Smith Seeks AIDS Test on His Accuser : Rape: The court motion citing the woman’s ‘reputation of promiscuity’ comes a day after a call for the suspect to be tested.

Share
TIMES STAFF WRITER

William Kennedy Smith, facing an AIDS test at the request of the woman who accuses him of rape, asked Florida authorities on Thursday to give her the same examination, citing previously undisclosed testimony about her “reputation of promiscuity.”

In a cross-motion filed with the trial court here, Smith’s lawyers, on the eve of his arraignment, accused prosecutor Moira K. Lasch of seeking a headline when she asked the court Wednesday to authorize testing his blood for AIDS.

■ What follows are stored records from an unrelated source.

(** [body.decode()]: UTF-8 to code points; [UnicodeDecodeError] on a byte
    sequence that is not well-formed UTF-8. *)
Fixpoint utf8_decode (bs : list N) : result (list N) :=
  match bs with
  | [] => Ok []
  | b0 :: r0 =>
      if N.ltb b0 128 then (cs <-- utf8_decode r0; Ok (b0 :: cs))%result
      else if within 194 223 b0 then
        match r0 with
        | b1 :: r1 =>
            if continuation b1
            then (cs <-- utf8_decode r1;
                  Ok (((b0 - 192) * 64 + (b1 - 128))%N :: cs))%result
            else Raise UnicodeDecodeError
        | _ => Raise UnicodeDecodeError
        end
      else if within 224 239 b0 then
        match r0 with
        | b1 :: b2 :: r2 =>
            if (within (if N.eqb b0 224 then 160 else 128)
                       (if N.eqb b0 237 then 159 else 191) b1
                && continuation b2)%bool
            then (cs <-- utf8_decode r2;
                  Ok (((b0 - 224) * 4096 + (b1 - 128) * 64 + (b2 - 128))%N :: cs))%result
            else Raise UnicodeDecodeError
        | _ => Raise UnicodeDecodeError
        end
      else if within 240 244 b0 then
        match r0 with
        | b1 :: b2 :: b3 :: r3 =>
            if (within (if N.eqb b0 240 then 144 else 128)
                       (if N.eqb b0 244 then 143 else 191) b1
                && continuation b2 && continuation b3)%bool
            then (cs <-- utf8_decode r3;
                  Ok (((b0 - 240) * 262144 + (b1 - 128) * 4096
                       + (b2 - 128) * 64 + (b3 - 128))%N :: cs))%result
            else Raise UnicodeDecodeError
        | _ => Raise UnicodeDecodeError
        end
      else Raise UnicodeDecodeError
  end.

(** [bytes(s, "latin-1")]: [UnicodeEncodeError] above code point 255. *)
Fixpoint latin1_encode (cs : list N) : result string :=
  match cs with
  | [] => Ok EmptyString
  | c :: cs' =>
      if N.ltb c 256
      then (s <-- latin1_encode cs'; Ok (String (ascii_of_N c) s))%result
      else Raise UnicodeEncodeError
  end.

Definition hex_digit (n : N) : ascii :=
  if N.ltb n 10 then ascii_of_N (48 + n) else ascii_of_N (87 + n).

(** [digest.hex()] *)
Fixpoint hexlify (s : string) : string :=
  match s with
  | EmptyString => EmptyString
  | String c s' =>
      String (hex_digit (N_of_ascii c / 16))
             (String (hex_digit (N_of_ascii c mod 16)) (hexlify s'))
  end.

End Codec.

Record HttpRequest : Type := mkRequest {
  headers : list (string * string);
  body : string                           (* the raw bytes *)
}.

(** [request.headers.get(name)]: header names compare without case. *)
Fixpoint headers_get (h : list (string * string)) (name : string) : option string :=
  match h with
  | [] => None
  | (k, v) :: h' =>
      if String.eqb (Str.lower k) (Str.lower name) then Some v else headers_get h' name
  end.

(** [request.headers[name]] *)
Definition headers_item (h : list (string * string)) (name : string) : result string :=
  match headers_get h name with
  | Some v => Ok v
  | None => Raise KeyError
  end.

(** [hmac.compare_digest(a, b)] on two [str]: equality, in constant time;
    [TypeError] when either holds a character outside ASCII. *)
Definition compare_digest (a b : string) : result bool :=
  if (Str.is_ascii a && Str.is_ascii b)%bool
  then Ok (String.eqb a b)
  else Raise TypeError.

Section Signature.

(** [hmac.new(key, msg, hashlib.sha256).digest()] *)
Variable hmac_sha256 : string -> string -> string.
(** [settings.SLACK_SIGNING_SECRET] *)
Variable SLACK_SIGNING_SECRET : string.
(** The reading of [time.time()] *)
Variable now : float.

(** The signature Slack declares for a timestamp and a body text. *)
Definition slack_signature_for (timestamp : string) (body_text : list N)
    : result string :=
  (let sig_basestring :=
     Codec.bytes_of "v0:" ++ Codec.bytes_of timestamp ++ Codec.bytes_of ":" ++ body_text in
   msg <-- Codec.latin1_encode sig_basestring;
   Ok ("v0=" ++ Codec.hexlify (hmac_sha256 SLACK_SIGNING_SECRET msg))%string)%result.

(** [abs(time.time() - t) > 60 * 5] *)
Definition stale (t : float) : bool :=
  PrimFloat.ltb 300%float (PrimFloat.abs (PrimFloat.sub now t)).

(** Verify that a webhook from Slack is actually from them. *)
Definition is_valid_slack_request (request : HttpRequest) : result bool :=
  match headers_get (headers request) "X-Slack-Signature" with
  | None => Ok false
  | Some slack_signature =>
      (timestamp <-- headers_item (headers request) "X-Slack-Request-Timestamp";
       t <-- PyInt.int timestamp;
       t <-- PyFloat.of_int t;
       if stale t
       then
         (* The request timestamp is more than five minutes from local time.
            It could be a replay attack, so let's ignore it. *)
         Ok false
       else
         body_text <-- Codec.utf8_decode (Codec.bytes_of (body request));
         signature <-- slack_signature_for timestamp body_text;
         compare_digest signature slack_signature)%result
  end.

End Signature.

(* ================================================================= *)
(** ** The commands of api/slack/commands *)

(** Modelled from the spec: [parse_user] of [api/slack/utils.py], which is not
    among the sources.  "Username resolution is case-insensitive exact match
    against the external user store; sanitize markup before lookup"; the
    result carries the resolved user, if any, and the sanitized text. *)
Definition parse_user (input_text : string) : M (option BlossomUser * string) :=
  (let username := clean_links input_text in
   user <- Users.first_iexact username ;
   ret (user, username))%M.

(** The statuses of a transcription check that the report counts; any other
    status is [OTHER_STATUS]. *)
Inductive TranscriptionCheckStatus : Type :=
| COMMENT_PENDING | COMMENT_RESOLVED | COMMENT_UNFIXED
| WARNING_PENDING | WARNING_RESOLVED | WARNING_UNFIXED
| OTHER_STATUS.

Definition status_eqb (a b : TranscriptionCheckStatus) : bool :=
  match a, b with
  | COMMENT_PENDING, COMMENT_PENDING | COMMENT_RESOLVED, COMMENT_RESOLVED
  | COMMENT_UNFIXED, COMMENT_UNFIXED | WARNING_PENDING, WARNING_PENDING
  | WARNING_RESOLVED, WARNING_RESOLVED | WARNING_UNFIXED, WARNING_UNFIXED
  | OTHER_STATUS, OTHER_STATUS => true
  | _, _ => false
  end.

(** Convert a bool to a Yes/No string. *)
Definition bool_str (bl : bool) : string := if bl then "Yes" else "No".

(** Format a given info section to a readable string. *)
Definition _format_info_section (name : string) (section : list (string * string))
    : string :=
  let section_items :=
    Str.join newline
      (List.map (fun '(key, value) => ("- " ++ key ++ ": " ++ value)%string) section) in
  "*" ++ name ++ "*:" ++ newline ++ section_items.

(** [format(ratio, ".1%")] *)
Definition percent (ratio : float) : string :=
  PyFloat.format_f 1 (PrimFloat.mul ratio 100%float) ++ "%".

Section Commands.

Variable generate_summary : list (string * dval).
(** The reading of [timezone.now()] *)
Variable now : datetime.
(** [user.gamma] and [user.gamma_at_time(start_time=...)] *)
Variable gamma : BlossomUser -> Z.
Variable gamma_at_time : BlossomUser -> datetime -> Z.
(** [user.date_last_active()] *)
Variable date_last_active : BlossomUser -> option datetime.
(** The statuses of [TranscriptionCheck.objects.filter(transcription__author=user)] *)
Variable user_checks : BlossomUser -> list TranscriptionCheckStatus.
(** [user.transcription_check_reason(ignore_low_activity=True)] *)
Variable transcription_check_reason : BlossomUser -> string.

Lasch asked for the AIDS test after an FBI analysis of fluids recovered from the 29-year-old woman during a rape examination established that she and Smith almost certainly had sexual relations. Smith is the nephew of Sen. Edward M. Kennedy (D-Mass.), and the rape allegedly took place when the two were on the grounds of the Kennedy family estate here over the Easter weekend.

Advertisement

“If asked, Mr. Smith would have readily consented to the requested tests, and under the (Florida) statutes cited by the prosecutor there would be no point to asking this court to order an HIV test where Mr. Smith had already given his consent . . . “ Mark P. Schnapp, Smith’s lawyer, told the court.

“Of course, the state would then have had to forgo the press attention it continues to seek in this case.”

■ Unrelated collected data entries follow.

(** The leaf that [ItemFromSong] makes for a song. *)
Lemma ItemFromSong_leaf sep signal P s lvl m :
  let r := ItemFromSong GroupBy.None sep signal false P s lvl m in
  r.1 = next_ptr m ∧ next_ptr r.2 = S (next_ptr m)
  ∧ type (item r.2 r.1) = Type_Song ∧ metadata (item r.2 r.1) = s
  ∧ display_text (item r.2 r.1) = TitleWithCompilationArtist s
  ∧ (lvl ≠ 1 → sort_text (item r.2 r.1) = SortTextForSong s).
Proof.
  unfold ItemFromSong, InitItem. cbn [GroupBy.eqb].
  set (m1 := if signal then _ else m).
  assert (next_ptr m1 = next_ptr m) as Hn1 by (unfold m1; by destruct signal).
  pose proof (new_CollectionItem_type Type_Song P m1) as Hty.
  pose proof (proj2 (new_CollectionItem_allocated Type_Song P m1 (next_ptr m1))
                (or_introl eq_refl)) as Hal.
  pose proof (new_CollectionItem_next Type_Song P m1) as Hnext.
  pose proof (new_CollectionItem_ptr Type_Song P m1) as Hptr.
  change (GroupBy.eqb GroupBy.None GroupBy.None) with true. cbn iota.
  destruct (new_CollectionItem Type_Song P m1) as [p m2]. cbn [fst snd] in *. subst p.
  set (m3 := update_item (next_ptr m1) (set_container_level lvl)
               (update_item (next_ptr m1) (set_compilation_artist_node_ nullptr) m2)).
  assert (allocated m3 (next_ptr m1)) as Hal3
    by (unfold m3; by rewrite !allocated_update_item).
  assert (type (item m3 (next_ptr m1)) = Type_Song) as Hty3
    by (unfold m3; by rewrite !(update_item_field type)).
  set (m4 := if _ && _ then _ else m3).
  assert (allocated m4 (next_ptr m1)) as Hal4
    by (unfold m4; destruct (_ && _); by rewrite ?allocated_update_item).
  assert (type (item m4 (next_ptr m1)) = Type_Song) as Hty4
    by (unfold m4; destruct (_ && _); by rewrite ?(update_item_field type)).
  set (m5 := update_item (next_ptr m1) _ m4).
  assert (item m5 (next_ptr m1)
          = ItemFromSong_switch m4 GroupBy.None sep s (item m4 (next_ptr m1))) as H5
    by (unfold m5; by rewrite item_update_item_same).
  assert (container_level (item m4 (next_ptr m1)) = lvl) as Hl4.
  { assert (container_level (item m3 (next_ptr m1)) = lvl) as Hl3.
    { unfold m3. rewrite item_update_item_same; [done|].
      by rewrite allocated_update_item. }
    unfold m4. destruct (_ && _); by rewrite ?(update_item_field container_level). }
  assert (next_ptr m5 = S (next_ptr m1)) as Hn5
    by (unfold m5, m4, m3; by destruct (_ && _)).
  unfold FinishItem. cbn [andb].
  rewrite <- Hn1. split; [done|].
  assert (lvl ≠ 1 →
          sort_text (ItemFromSong_switch m4 GroupBy.None sep s (item m4 (next_ptr m1)))
          = SortTextForSong s) as Hsort.
  { intros Hne. cbn. rewrite Hl4.
    destruct (Z.eqb_spec lvl 1) as [?|_]; [done|]. done. }
  destruct signal; unfold endInsertRows; rewrite ?item_emit, H5; by repeat split.
Qed.

(** A song that is shown and has no leaf gets one, with its record. *)
Lemma AddSong_added_leaf song m :
  Matches song = true → song_nodes_ m !! Song.id song = None →
  ∃ leaf,
    (next_ptr m ≤ leaf < next_ptr (AddSong song m))%nat
    ∧ song_nodes_ (AddSong song m) = <[Song.id song := leaf]> (song_nodes_ m)
    ∧ type (item (AddSong song m) leaf) = Type_Song
    ∧ metadata (item (AddSong song m) leaf) = song
    ∧ display_text (item (AddSong song m) leaf) = TitleWithCompilationArtist song
    ∧ sort_text (item (AddSong song m) leaf) = SortTextForSong song.
Proof.
  intros Hm Hs. unfold AddSong. rewrite Hm. cbn [negb].
  set (m1 := with_songs_ _ m).
  change (song_nodes_ m1) with (song_nodes_ m).
  rewrite bool_decide_eq_false_2 by (rewrite Hs; by intros [? ?]).
  pose proof (records_AddSongs_container 3 0 song (root_ m1) [] m1) as Hc.
  pose proof (older_AddSongs_container m1 3 0 song (root_ m1) [] m1 (older_refl m1))
    as [Ho _].
  destruct (AddSongs_container _ _ _ _ _ _) as [c m2]. cbn [snd] in *.
  pose proof (records_ItemFromSong GroupBy.None (separate_albums_by_grouping_ m2)
                true false c song (-1) m2) as Hi.
  pose proof (ItemFromSong_leaf (separate_albums_by_grouping_ m2) true c song (-1) m2)
    as (Hp & Hn & Hty & Hmd & Hdt & Hst).
  destruct (ItemFromSong _ _ _ _ _ _ _ _) as [leaf m3]. cbn [fst snd] in *.
  rewrite Hc in Hi. injection Hi as _ Hnodes _.
  exists leaf. subst leaf. cbn [next_ptr with_song_nodes_]. rewrite Hn.
  change (next_ptr m1) with (next_ptr m) in Ho.
  split; [lia|]. split; [by rewrite Hnodes|].
  split; [done|]. split; [done|]. split; [done|]. by apply Hst.
Qed.

Lemma tables_grow_AddSong m0 song m :
  tables_grow m0 m → tables_grow m0 (AddSong song m).
Proof.
  intros Hg. unfold AddSong.
  set (m1 := with_songs_ _ m).
  assert (tables_grow m0 m1) as Hg1 by by apply (tables_grow_same m0 m).
  destruct (negb _); [done|]. destruct (bool_decide _) eqn:Hdec; [done|].
  apply bool_decide_eq_false in Hdec.
  pose proof (tables_grow_AddSongs_container m0 3 0 song (root_ m1) [] m1 Hg1) as Hc.
  pose proof (records_AddSongs_container 3 0 song (root_ m1) [] m1) as Hrc.
  destruct (AddSongs_container _ _ _ _ _ _) as [c m2]. cbn [snd] in *.
  pose proof (tables_grow_ItemFromSong m0 GroupBy.None (separate_albums_by_grouping_ m2)
                true false c song (-1) m2 Hc) as Hi.
  pose proof (records_ItemFromSong GroupBy.None (separate_albums_by_grouping_ m2)
                true false c song (-1) m2) as Hri.
  destruct (ItemFromSong _ _ _ _ _ _ _ _) as [leaf m3]. cbn [snd] in *.
  rewrite Hrc in Hri. injection Hri as _ Hnodes _.
  destruct Hi as (A & B & C). split; [|done]. cbn.
  etrans; [exact A|]. apply insert_subseteq. rewrite Hnodes.
  destruct (song_nodes_ m1 !! Song.id song) eqn:E; [|done].
  exfalso. apply Hdec. by eexists.
Qed.

Lemma tables_grow_AddSongs m0 songs m :
  tables_grow m0 m → tables_grow m0 (AddSongs songs m).
Proof.
  unfold AddSongs. revert m. induction songs as [|x l IH]; intros m Hg; [done|].
  cbn [foldl]. by apply IH, tables_grow_AddSong.
Qed.



End Index.

Section AddSongs_tables_witness.
#[local] Existing Instance Sample.external.

Lemma AddSongs_keeps_the_items_it_finds_witness :
  let songs := [Sample.song 2 "Queen" "Jazz" "Bicycle Race" 1 4 1978] in
  (2 < next_ptr abba_model)%nat
  ∧ fixed_part (item (AddSongs songs abba_model) 2) = fixed_part (item abba_model 2).
Proof.
  intros songs.
  assert (2 < next_ptr abba_model)%nat as H1 by (vm_compute; lia).
  split; [exact H1|].
  exact (proj1 (proj2 (AddSongs_keeps_the_items_it_finds songs abba_model) 2%nat H1)).
Defined.


End AddSongs_tables_witness.

(** ** The insertions of [AddSongs] *)

Section Quiet.
Context `{External}.

Lemma quiet_refl m : quiet m m.
Proof. done. Qed.

Lemma quiet_trans m1 m2 m3 : quiet m1 m2 → quiet m2 m3 → quiet m1 m3.
Proof.
  intros (A1 & A2 & A3 & A4 & A5) (B1 & B2 & B3 & B4 & B5).
  split; [congruence|]. split; [congruence|]. split; [congruence|].
  split; intros q; [by rewrite B4|by rewrite B5].
Qed.

Lemma quiet_update_item p f m :
  (∀ it, place (f it) = place it) → quiet m (update_item p f m).
Proof.
  intros Hf. split; [done|]. split; [done|]. split; [done|].
  split; intros q; [apply allocated_update_item|].
  by apply (update_item_field place).
Qed.

Lemma quiet_same m m' :
  heap m' = heap m → next_ptr m' = next_ptr m → root_ m' = root_ m →
  signals_ m' = signals_ m → quiet m m'.
Proof.
  intros Hh Hn Hr Hs. unfold quiet, allocated, item. by rewrite Hh, Hn, Hr, Hs.
Qed.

In his motion, Schnapp also said that Kenneth Brown, a witness located by Smith’s private investigators, told Lasch on Wednesday in a sworn statement that the woman has a “reputation of promiscuity, and that as recently as January she attended a party with two of her sexual partners.”

He raised the point in arguing that Smith’s “risk of (AIDS) infection” is at least as great as the woman’s.

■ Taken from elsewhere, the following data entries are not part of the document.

Lemma dedupe_from_spec (xs seen : list string) :
  NoDup (dedupe_from seen xs) /\
  forall x, In x (dedupe_from seen xs) <-> In x xs /\ ~ In x seen.
Proof.
  revert seen. induction xs as [|y rest IH]; intros seen; cbn [dedupe_from].
  - split; [constructor|]. cbn. tauto.
  - destruct (includes seen y) eqn:E.
    + apply includes_iff in E.
      destruct (IH seen) as [N M]. split; [exact N|].
      intros x. rewrite M. cbn. split.
      * tauto.
      * intros [[<-|I] S]; [contradiction | tauto].
    + assert (Ny : ~ In y seen).
      { intros I. apply includes_iff in I. congruence. }
      destruct (IH (y :: seen)) as [N M]. split.
      * constructor; [|exact N]. rewrite M. cbn. tauto.
      * intros x. cbn. rewrite M. cbn.
        destruct (string_dec y x) as [<-|D]; tauto.
Qed.

Lemma dedupe_NoDup (xs : list string) : NoDup (dedupe xs).
Proof. apply dedupe_from_spec. Qed.

Lemma dedupe_In (xs : list string) (x : string) :
  In x (dedupe xs) <-> In x xs.
Proof.
  unfold dedupe. destruct (dedupe_from_spec xs []) as [_ M].
  rewrite M. cbn. tauto.
Qed.

Lemma Level_eqb_eq (a b : Level) : Level_eqb a b = true <-> a = b.
Proof. destruct a, b; cbn; split; intros H; congruence. Qed.

(** What the second loop of [validateDataOperation] collects. *)
Lemma collectRequirements_spec (c : DataClassification)
  (rules : list DataResidencyRule) (reqs : list string) :
  collectRequirements (Some c) rules = Normal reqs ->
  forall x,
    In x reqs <->
    (x = encryptionRequirement /\ Exists demandsEncryption rules) \/
    (x = consentRequirement /\ personalData c = true /\ rules <> []) \/
    (x = accessRequirement /\ level c = restricted /\ rules <> []).
Proof.
  revert reqs. induction rules as [|r rest IH]; intros reqs;
    cbn [collectRequirements].
  - intros H. injection H as <-. intros x. cbn. split; [tauto|].
    intros [[_ E]|[[_ [_ N]]|[_ [_ N]]]];
      [inversion E | congruence | congruence].
  - destruct (restrictions r) as [rs|] eqn:R; cbn [deref bind];
      [|discriminate].
    destruct (collectRequirements (Some c) rest) as [tail|]; cbn [bind];
      [|discriminate].
    intros H. injection H as <-. intros x.
    specialize (IH tail eq_refl x).
    assert (NE : r :: rest <> []) by discriminate.
    assert (EE : Exists demandsEncryption (r :: rest) <->
                 requiresEncryption rs = true \/
                 Exists demandsEncryption rest).
    { rewrite Exists_cons. unfold demandsEncryption at 1. split.
      - intros [[rs' [R' E]]|E]; [left; congruence | now right].
      - intros [E|E]; [left; now exists rs | now right]. }
    rewrite !in_app_iff, IH, EE.
    pose proof (Level_eqb_eq (level c) restricted) as LE.
    unfold encryptionRequirement, consentRequirement, accessRequirement in *.
    destruct (requiresEncryption rs), (personalData c),
      (Level_eqb (level c) restricted); cbn [In];
      intuition (try congruence; try discriminate).
Qed.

Brown, a Boca Raton, Fla., resident, is the boyfriend of Ashley Murphy, a friend of the woman. Murphy said she drove the woman home from the Kennedy family’s estate after the sexual assault allegedly took place, according to the police investigative report.

“Certainly, the fact that (the woman) is the complaining witness is no assurance that she does not carry the AIDS virus,” Smith’s lawyers told the court.

Advertisement

In a related development, a summary of a polygraph test given to the woman on April 22 by an examiner for the Palm Beach Police Department said the alleged victim told of considering suicide “since the incident and all the publicity.”

A copy of the 13-page summary by Warren D. Holmes, a Miami polygraph examiner, was provided to The Times. It said the woman told of being “intimate with seven different men in the past five years.”

In describing the three kisses she and Smith exchanged before the alleged assault, the woman said they “were not that sexually enticing,” Holmes said. “Nor was there any sexual conversation which would have acted as a catalyst to any sexual act.”

“It is her opinion that Smith raped her because he did not like being rejected,” Holmes quoted her as telling him.

In concluding that the woman had showed no deception on key elements of her accusation, Holmes noted that he had to consider such “major variables” as her past illegal drug use, “her history of periodic psychological counseling, memory lapses, influence of alcohol consumed preceding the alleged attack and her current emotional state.”

Despite the variables, Holmes said, it was his opinion that the woman did not lie in responding “to the pertinent test questions.”

Advertisement

It is not clear whether under Florida’s strict rape shield law evidence of the woman’s sexual history can be introduced at trial. The police report on the case cited previous pregnancies of the woman, a single mother with a 2-year-old-daughter, and said she had used cocaine as recently as December.

But attempts to introduce and block such testimony seem likely to assure that Smith’s trial will be marked by headline-generating charges and countercharges.

It is not known whether Smith will come into court for his arraignment today. Florida law does not require that he appear. But he is expected to plead innocent to the charges of sexual battery and battery--allegations that he has denounced as “outrageous lies.”